(* ===== verification/Bmap.v ===== *)
(** * [bmap]: finding a block of a file, or giving it one

    Three allocations are possible: of a direct block, of the indirect block, and of a block
    that the indirect block numbers. Each one extends the file. *)

From S2P Require Import Prelude Kernel Sched Bio Layout Log Tx Printf Cons Fs Readi Balloc Growth.

(** ** Where the numbers of a file are *)

Definition with_addr (k : nat) (b : Z) (ip : inode) : inode := upd_i_addrs (insert k b) ip.

Lemma addr_with_addr k b ip j :
  length (i_addrs ip) = 13%nat -> (k < 13)%nat -> addr_of (with_addr k b ip) j = if decide (j = k) then b else addr_of ip j.
Proof.
  intros Hl Hk. unfold addr_of, with_addr. cbn. case_decide as Hj.
  - subst. by rewrite list_lookup_insert_eq by lia.
  - by rewrite list_lookup_insert_ne.
Qed.

Lemma rd_zero_block n off : rd n zero_block off = 0.
Proof.
  unfold rd, zero_block, slice. rewrite drop_replicate, take_replicate. generalize (n `min` (Z.to_nat BSIZE - off))%nat.
  intros m. unfold le_val. induction m as [|m IH]; [done|]. cbn [replicate pack]. rewrite IH. done.
Qed.

(** The number in the inode that bmap sets: of block [k], or of the indirect block. *)
Definition slot_bn (k : nat) : Z := if decide (k = 12%nat) then -1 else Z.of_nat k.

(** The map of a file after block [b], which reads as zeroes, got into the free slot [k]. *)
Lemma fb_with_addr s s' ip k b n :
  length (i_addrs ip) = 13%nat -> (k < 13)%nat -> addr_of ip k = 0 -> b <> 0 -> 0 <= n < MAXFILE ->
  view s' b = zero_block -> (ind ip <> 0 -> view s' (ind ip) = view s (ind ip)) ->
  fb s' (with_addr k b ip) n = if n =? slot_bn k then b else fb s ip n.
Proof.
  intros Hl Hk Ha Hb Hn Hz Hv. unfold fb, ind, slot_bn in *. change (Z.to_nat NDIRECT) with 12%nat in *. change NDIRECT with 12 in *.
  rewrite !addr_with_addr by done. destruct (Z.ltb_spec n 12) as [Hd|Hd].
  - repeat case_decide; destruct (Z.eqb_spec n (Z.of_nat k)); try lia; zcase; try lia; try done.
  - destruct (decide (12%nat = k)) as [<-|Hne].
    + rewrite decide_True by done. rewrite Ha, Hz, rd_zero_block. zcase; lia || done.
    + rewrite decide_False by done. rewrite (proj2 (Z.eqb_neq n (Z.of_nat k))) by lia.
      destruct (Z.eqb_spec (addr_of ip 12) 0) as [|Hne']; [done|]. by rewrite Hv.
Qed.
(** The loop of [pipewrite]: of the bytes there were and those of [addr] the oldest have gone
    to the readers and the others are in the pipe. *)
Lemma write_flow `{Fuel} p addr : forall ns es q s,
  writing p q s -> Z.of_nat (length q) <= PIPESIZE -> Forall2 (takes p) ns es -> Forall (fun n => (1 <= n <= Z.to_nat PIPESIZE)%nat) ns ->
  (length q + length addr <= Z.to_nat PIPESIZE + bytes_of ns)%nat -> (length es <= fuel)%nat ->
  exists used s' q', used `prefix_of` ns /\ resume_with es (pipewrite_loop p addr s) = Ok true s' /\
    writing p q' s' /\ q' = drop (bytes_of used) (q ++ map u8 addr) /\ (bytes_of used <= length (q ++ map u8 addr))%nat.
Proof.
  induction addr as [|c addr IH]; intros ns es q s Hw Hq Ht Hns Hroom Hf; cbn [pipewrite_loop].
  { exists [], s, q. split; [apply prefix_nil|]. unfold kret. rewrite resume_ok. split; [done|]. split; [done|].
    cbn. rewrite app_nil_r. split; [done|lia]. }
  assert (Hput : forall ns es q s, writing p q s -> Z.of_nat (length q) < PIPESIZE -> Forall2 (takes p) ns es ->
      Forall (fun n => (1 <= n <= Z.to_nat PIPESIZE)%nat) ns ->
      (length q + S (length addr) <= Z.to_nat PIPESIZE + bytes_of ns)%nat -> (length es <= fuel)%nat ->
      exists used s' q', used `prefix_of` ns /\
        resume_with es ((set_pipe p (pipe_put c) ;; pipewrite_loop p addr) s) = Ok true s' /\ writing p q' s' /\
        q' = drop (bytes_of used) (q ++ u8 c :: map u8 addr) /\ (bytes_of used <= length (q ++ u8 c :: map u8 addr))%nat).
  { clear ns es q s Hw Hq Ht Hns Hroom Hf. intros ns es q s Hw Hq Ht Hns Hroom Hf.
    pose proof Hw as (_ & _ & (x & Hp & _) & _). destruct (put_writing p q c s x Hw Hp Hq) as (s1 & Hs1 & Hw1).
    rewrite (kbind_ok _ _ _ _ _ Hs1). destruct (IH ns es _ s1 Hw1) as (used & s' & q' & H1 & H2 & H3 & H4 & H5); try done;
      try (rewrite length_app; cbn; lia).
    rewrite <- app_assoc in H4, H5. by exists used, s', q'. }
  cbn [length map] in *. destruct (decide (Z.of_nat (length q) = PIPESIZE)) as [Hfull|Hne].
  2: { rewrite (kbind_ok _ _ _ _ _ (write_wait_room fuel p q s Hw ltac:(lia))). apply Hput; (done || lia). }
  destruct Ht as [|n e ns es Hn Ht]; [unfold bytes_of, PIPESIZE in *; cbn in *; lia|].
  apply Forall_cons in Hns as [Hn1 Hns]. destruct fuel as [|fl] eqn:Ef; [cbn in Hf; lia|].
  destruct (write_wait_sleeps fl p q s Hw Hfull) as (s1 & k & Hsl & Hww & Hk).
  unfold kbind at 1. rewrite Hsl. cbn [bind_res resume_with].
  destruct (Hn q s1 Hww) as (Hres & _). destruct (Hk _ Hres) as (me & Hcur & Hk2). rewrite Hk2.
  pose proof (resumed_writing p me q n e s1 Hww Hn Hcur) as Hw2.
  assert (Hlen : length (drop n q) = (length q - n)%nat) by apply length_drop. unfold PIPESIZE in *.
  rewrite (write_wait_room fl p (drop n q) _ Hw2 ltac:(unfold PIPESIZE; lia)). cbn [bind_res].
  destruct (Hput ns es (drop n q) _ Hw2) as (used & s' & q' & H1 & H2 & H3 & H4 & H5); try done; try (cbn in *; lia).
  { unfold bytes_of in *. cbn in Hroom. lia. }
  exists (n :: used), s', q'. split; [by apply prefix_cons|]. split; [exact H2|]. split; [done|].
  assert (Hd : drop n q ++ u8 c :: map u8 addr = drop n (q ++ u8 c :: map u8 addr)) by (by rewrite drop_app_le by lia).
  rewrite Hd in H4, H5. rewrite drop_drop in H4. rewrite length_drop in H5. split; [exact H4|].
  unfold bytes_of in *. rewrite length_app in *. cbn in *. lia.
Qed.
(** C20: the end of [exit2] leaves a zombie that keeps the status, its pid and its parent, with
    only the process table lock held; whoever waits for it is awake; its children belong to
    init, which is awake if one of them is a zombie; no other process is touched. It never
    comes back. *)
Theorem zombie_keeps_status (s : kstate) (cur : nat) (pr : proc) (st : Z)
    (Hcur : k_cur s = Some cur) (Hp : k_procs s !! cur = Some pr) (Hheld : k_held s = [])
    (Hst : p_state pr = RUNNING) (Hself : p_parent pr <> Some cur) (Hinit : k_initproc s <> Some cur)
    (Hlen : length (k_procs s) = NPROC) :
  exists ps' k, become_zombie (A := unit) cur st s =
      Swtch (upd_k_held (fun _ => [LK_ptable]) (upd_k_procs (fun _ => ps') s)) k /\
    (forall s'', k s'' = Panic "zombie exit") /\
    ps' !! cur = Some (zombie st pr) /\
    (forall i q, ps' !! i = Some q -> ~ waits_for (p_parent pr) q /\ p_parent q <> Some cur) /\
    (forall i q, k_procs s !! i = Some q -> p_parent q = Some cur -> p_state q = ZOMBIE ->
       forall j q', ps' !! j = Some q' -> ~ waits_for (k_initproc s) q') /\
    (forall i q, i <> cur -> k_procs s !! i = Some q -> exists q' q1, ps' !! i = Some q' /\
       (q1 = q \/ waits_for (p_parent pr) q /\ q1 = upd_p_state (fun _ => RUNNABLE) q) /\
       adopted cur (k_initproc s) q1 q').
Proof.
  destruct (become_zombie_run (A := unit) s cur pr st Hcur Hp Hheld Hlen) as (k & Hr & Hk).
  exists (exit_table cur (k_initproc s) (p_parent pr) st (k_procs s)), k. split; [exact Hr|]. split; [exact Hk|].
  clear Hr Hk. unfold exit_table. set (init := k_initproc s) in *. set (ps1 := map (wake_ptr (p_parent pr)) (k_procs s)).
  set (ps2 := foldl (abandon_step cur init) ps1 (seq 0 NPROC)).
  pose proof (adopted_fold cur init Hinit (seq 0 NPROC) ps1) as Hf. fold ps2 in Hf.
  destruct (abandon_fold cur init Hinit (seq 0 NPROC) ps1 (NoDup_seq _ _)) as (F1 & _ & F3). fold ps2 in F1, F3.
  assert (Elen : length ps1 = NPROC) by (unfold ps1; by rewrite length_map).
  assert (E1 : forall i, ps1 !! i = wake_ptr (p_parent pr) <$> k_procs s !! i) by (intros i; apply list_lookup_fmap).
  clearbody ps2 ps1.
  assert (Hin : forall i q, ps1 !! i = Some q -> i ∈ seq 0 NPROC).
  { intros i q H. apply lookup_lt_Some in H. rewrite Elen in H. apply elem_of_seq. lia. }
  assert (H1 : ps1 !! cur = Some pr).
  { rewrite E1, Hp. cbn. unfold wake_ptr. by rewrite Hst. }
  assert (H2 : ps2 !! cur = Some pr).
  { destruct (Forall2_lookup_l _ _ _ _ _ Hf H1) as (q & Hq & st' & par & -> & Hpar & Hs). rewrite Hq. f_equal.
    destruct Hpar as [->|[H _]]; [|done]. destruct Hs as [->|[[H _] _]]; [by destruct pr|congruence]. }
  assert (Hall : forall i q', alter (zombie st) cur ps2 !! i = Some q' ->
    exists q1 q2, ps1 !! i = Some q1 /\ ps2 !! i = Some q2 /\ adopted cur init q1 q2 /\
      p_parent q' = p_parent q2 /\ (i = cur /\ p_state q' = ZOMBIE \/ i <> cur /\ q' = q2)).
  { intros i q' Hi. destruct (decide (i = cur)) as [->|Hne].
    - rewrite list_lookup_alter_eq, H2 in Hi. injection Hi as <-. exists pr, pr. split_and!; try done; [apply adopted_refl|by left].
    - rewrite list_lookup_alter_ne in Hi by done. destruct (adopted_lookup _ _ _ _ _ _ Hf Hi) as (q1 & Hq1 & Ha).
      exists q1, q'. split_and!; try done. by right. }
  split; [by rewrite list_lookup_alter_eq, H2|]. split_and!.
  - intros i q' Hi. destruct (Hall i q' Hi) as (q1 & q2 & Hq1 & Hq2 & Ha & Epar & Hq'). split.
    + destruct Hq' as [[-> Hz]|[Hne ->]]; [intros [H _]; congruence|].
      rewrite E1 in Hq1. destruct (k_procs s !! i) as [q|]; [|done]. injection Hq1 as <-.
      pose proof (wake_not_waiting (p_parent pr) q) as Hw. destruct Ha as (st' & par & -> & _ & Hs). intros [G1 G2].
      apply Hw. cbn in *. split; [|done]. destruct Hs as [->|[_ ->]]; [done|done].
    + rewrite Epar. apply (F1 i); [by eapply Hin|done].
  - intros i q Hi Hpar Hz j q' Hj. destruct (Hall j q' Hj) as (q1 & q2 & Hq1 & Hq2 & Ha & Epar & Hq').
    destruct Hq' as [[-> Hz']|[Hne ->]]; [intros [H _]; congruence|].
    assert (Hi1 : ps1 !! i = Some (wake_ptr (p_parent pr) q)) by (by rewrite E1, Hi).
    eapply (F3 i); [by eapply Hin|exact Hi1|by rewrite wake_parent| |exact Hq2].
    unfold wake_ptr. by rewrite Hz.
  - intros i q Hne Hi. assert (Hi1 : ps1 !! i = Some (wake_ptr (p_parent pr) q)) by (by rewrite E1, Hi).
    destruct (Forall2_lookup_l _ _ _ _ _ Hf Hi1) as (q' & Hq' & Ha).
    exists q', (wake_ptr (p_parent pr) q). split; [by rewrite list_lookup_alter_ne|]. split; [|done].
    unfold wake_ptr, waits_for. destruct (decide (p_state q = SLEEPING)) as [D1|D1]; [rewrite (bool_decide_eq_true_2 _ D1)|
      rewrite (bool_decide_eq_false_2 _ D1); by left].
    destruct (decide (p_chan q = CH_proc <$> p_parent pr)) as [D2|D2];
      [rewrite (bool_decide_eq_true_2 _ D2); by right|rewrite (bool_decide_eq_false_2 _ D2); by left].
Qed.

Problem requirements: Return exactly, and only, the lines above starting at the line that contains "assert (Elen : length" and ending at the line that contains "assert (Hin : forall".

Completed exercise:
  assert (Elen : length ps1 = NPROC) by (unfold ps1; by rewrite length_map).
  assert (E1 : forall i, ps1 !! i = wake_ptr (p_parent pr) <$> k_procs s !! i) by (intros i; apply list_lookup_fmap).
  clearbody ps2 ps1.
  assert (Hin : forall i q, ps1 !! i = Some q -> i ∈ seq 0 NPROC).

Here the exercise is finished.